# WHAT IS BEING ASKED:
Quote the entries below from the line with "Definition weaponOf (isPrimary" through the line with "if isPrimary then inv <| _primaryWeaponSlot", both ends included, and only those lines.

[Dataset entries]
= Beginning of Section =
(* ===== verification/Inventory.v ===== *)
(** * The in-match inventory of a player

    Models src/src/DedicateProcess/PlayerInventory.h and .cpp: 25 slots, two weapon
    slots with their magazines and an armor slot; loading and unloading magazines,
    equipping and unequipping, serialisation.

    The equip operations of the source take a [Slot&] that refers either to one
    of the player's own slots or to a slot of an open container.  The model keeps
    the aliasing: [SlotRef] names the slot, and reads and writes go through it. *)

From S2P Require Import Prelude Items.
Local Open Scope Z_scope.

Definition INVENTORY_SLOT_COUNT : Z := 25.

Record PlayerInventory := mk_inventory {
  _primaryWeaponSlot : Slot; _secondaryWeaponSlot : Slot; _armorSlot : Slot;
  _primaryWeaponMagazineSlot : Slot; _secondaryWeaponMagazineSlot : Slot;
  _inventorySlots : list Slot;
  _inventoryVersion : Z; _firstEmptySlotIndex : Z }.
#[export] Instance eta_PlayerInventory : Eta PlayerInventory := fun r =>
  mk_inventory (_primaryWeaponSlot r) (_secondaryWeaponSlot r) (_armorSlot r)
    (_primaryWeaponMagazineSlot r) (_secondaryWeaponMagazineSlot r) (_inventorySlots r)
    (_inventoryVersion r) (_firstEmptySlotIndex r).

(** [isPrimary ? _primary... : _secondary...] *)
Definition weaponOf (isPrimary : bool) (inv : PlayerInventory) : Slot :=
  if isPrimary then _primaryWeaponSlot inv else _secondaryWeaponSlot inv.
Definition magazineOf (isPrimary : bool) (inv : PlayerInventory) : Slot :=
  if isPrimary then _primaryWeaponMagazineSlot inv else _secondaryWeaponMagazineSlot inv.
Definition set_weapon (isPrimary : bool) (s : Slot) (inv : PlayerInventory) : PlayerInventory :=
  if isPrimary then inv <| _primaryWeaponSlot := s |> else inv <| _secondaryWeaponSlot := s |>.
Definition set_magazine (isPrimary : bool) (s : Slot) (inv : PlayerInventory) : PlayerInventory :=
  if isPrimary then inv <| _primaryWeaponMagazineSlot := s |>
  else inv <| _secondaryWeaponMagazineSlot := s |>.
= End of Section =
# SOLUTION TO THIS TASK:
Definition weaponOf (isPrimary : bool) (inv : PlayerInventory) : Slot :=
  if isPrimary then _primaryWeaponSlot inv else _secondaryWeaponSlot inv.
Definition magazineOf (isPrimary : bool) (inv : PlayerInventory) : Slot :=
  if isPrimary then _primaryWeaponMagazineSlot inv else _secondaryWeaponMagazineSlot inv.
Definition set_weapon (isPrimary : bool) (s : Slot) (inv : PlayerInventory) : PlayerInventory :=
  if isPrimary then inv <| _primaryWeaponSlot := s |> else inv <| _secondaryWeaponSlot := s |>.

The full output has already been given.